March 13 – The Coleman family objected to the only evidence that Michelin
offered in opposition to the motion to compel because both affidavits
were conclusory and not based on the personal knowledge. Ex. 18.
March 16 – The trial court heard the discovery dispute, including the Coleman
family’s objections to Michelin’s evidence and Michelin’s objections to
the Coleman family’s evidence. Ex. 19.
March 16 – At the hearing, the Coleman family served a brief addressing the
burdens of proof, Ex. 19 p. 22, Ex. 20, and – after the hearing – another
brief clarifying Michelin’s misstatement at the hearing. Ex. 21.
April 21 – The trial court denied Michelin’s motion to strike the affidavit of one
of the four tire engineers whose testimony the Coleman family offered
and granted one hour’s observation of the tire machines. Ex. 22; Ex. 23.

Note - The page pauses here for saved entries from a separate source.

(** ** Properties *)

(** A remedy that is routed to a command is one that command takes.  When
    a checked remedy names a console command, the console has that command,
    only an administrator runs it and only with a fresh ceremony; the person
    adds a reason and nothing else; and with any reason the command accepts,
    the filled-in subject passes the command's own validation unchanged. *)
Theorem routed_remedy_is_taken r command arguments supplies :
  check r = Ok tt -> route r = RouteCommand command arguments supplies ->
  requires_ceremony command = true /\ required_role command = Admin /\ gate_of command <> None /\ supplies = [ #"reason"]
  /\ exists subject, arguments = obj [(#"subject", VStr subject)]
     /\ forall reason said, checked_reason reason = Ok said ->
          (command = #"agent_stop" /\ validate subject reason = Ok (subject, said))
          \/ (command = #"delegation_revoke" /\ validate_args (Some subject) None reason = Ok (Subject subject, said)).
Proof.
  intros Hc Hr. destruct r as [c|a b n|subject|subject]; try done; cbn [route check] in *.
  - assert (command = #"agent_stop" /\ arguments = obj [(#"subject", VStr subject)] /\ supplies = [ #"reason"]) as (->&->&->)
      by (split; [|split]; congruence).
    split; [by vm_compute|]. split; [by vm_compute|]. split; [by vm_compute|]. split; [done|]. exists subject.
    split; [done|]. intros reason said Hs. left. split; [done|].
    destruct (is_agent_id subject) eqn:E; [|done]. unfold validate. rewrite E. cbn [negb]. by rewrite Hs.
  - assert (command = #"delegation_revoke" /\ arguments = obj [(#"subject", VStr subject)] /\ supplies = [ #"reason"]) as (->&->&->)
      by (split; [|split]; congruence).
    split; [by vm_compute|]. split; [by vm_compute|]. split; [by vm_compute|]. split; [done|]. exists subject.
    split; [done|]. intros reason said Hs. right. split; [done|].
    assert (starts_with #"agent://" subject || starts_with #"user://" subject = true) as E.
    { destruct (is_agent_id subject || is_user_id subject) eqn:E; [|done]. unfold is_agent_id, is_user_id, starts_with in *.
      destruct (strip_prefix #"agent://" subject); [done|]. by destruct (strip_prefix #"user://" subject). }
    unfold validate_args. rewrite E. cbn [negb rbind]. by rewrite Hs.
Qed.

(** What an event type is offered. *)
Lemma classify_iff t :
  offered (classify t).1 = [] <-> (t = #"identity_mismatch" \/ t ∉ map en_type TABLE).
Proof.
  unfold classify. destruct (find _ TABLE) as [e|] eqn:E; cbn [fst].
  - apply List.find_some in E as [Hin Ht]. apply str_eqb_eq in Ht as <-. 
    assert (en_type e ∈ map en_type TABLE) as Hm by by apply list_elem_of_fmap_2, list_elem_of_In.
    assert (forallb (fun e => bool_decide (offered (en_class e) = [] <-> en_type e = #"identity_mismatch")) TABLE = true) as Hall by by vm_compute.
    rewrite forallb_forall in Hall. specialize (Hall e Hin). apply bool_decide_eq_true in Hall. rewrite Hall. tauto.
  - split; [|done]. intros _. right. intros Hin. apply list_elem_of_fmap in Hin as (e&->&He).
    apply list_elem_of_In in He. eapply List.find_none in E; [|exact He]. cbn in E. by rewrite str_eqb_refl in E.
Qed.

Section Checked.
Context {DO : Dollars}.
Context (debug_error : ProofError -> str) (is_file : str -> bool).

Lemma gives_event_row tr bus incident :
  gives tr (event_row_of bus incident) (fun row tr' =>
    exists n, event_id_of incident = Ok n /\ LookedUp n (Ok (Some row)) ∈ tr').
Proof.
  apply gives_andthen, gives_lift. intros n En. destruct (event_id_of incident) as [n'|]; [|done].
  injection En as ->. destruct (events_dir bus) as [dir|]; [|done]. apply gives_andthen. split; [done|].
  intros t x [row|] Ex; [|done]. intros a [= <-]. exists n. destruct x as [v|]; [|done]. injection Ex as ->.
  split; [done|]. set_solver.
Qed.

(** What the proof in a check is, for each kind of remedy. *)
Definition proof_fits (request : RemedyRequest) (p : ProofOutcome) (tr : list ProofRun.event) : Prop :=
  match remedy request, p with
  | StopAgent _, Unproven why | RevokeDelegation _, Unproven why => why = NO_HISTORY_REPLAYS_AN_ACT
  | PolicyCandidate _, PolicyMade p => policy_fact (rr_incident_id request) p tr
  | BudgetLimit a b n, BudgetMade p => budget_fact (mkBudgetRequest (rr_incident_id request) a b n) p tr
  | PolicyCandidate _, ProofFailed _ | BudgetLimit _ _ _, ProofFailed _ => True
  | _, _ => False
  end.

Lemma prove_fits tr rounds policy budget request bus :
  wp ProofRun.event_of (fun _ _ => True) tr (prove rounds policy budget request bus) (fun r tr' =>
    forall p, r = Some p -> proof_fits request p tr').
Proof.
  unfold prove, proof_fits. destruct (remedy request) as [c|a b n|s|s].
  - apply wp_bind. eapply wp_mono; [apply prove_gives|]. intros [[q|e]|] tr' H p E; cbn in E; simplify_eq; [by apply H|done].
  - apply wp_bind. eapply wp_mono; [apply prove_budget_gives|]. intros [[q|e]|] tr' H p E; cbn in E; simplify_eq; [by apply H|done].
  - by intros p [= <-].
  - by intros p [= <-].
Qed.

For ten months, the Coleman family has been requesting Michelin to preserve
the tire building machines used to make the failed tire and has been asking to
briefly observe those machines. Although there is disagreement about many
issues in the case, the parties agree that this mandamus is suitable for
accelerated consideration and so this request is unopposed.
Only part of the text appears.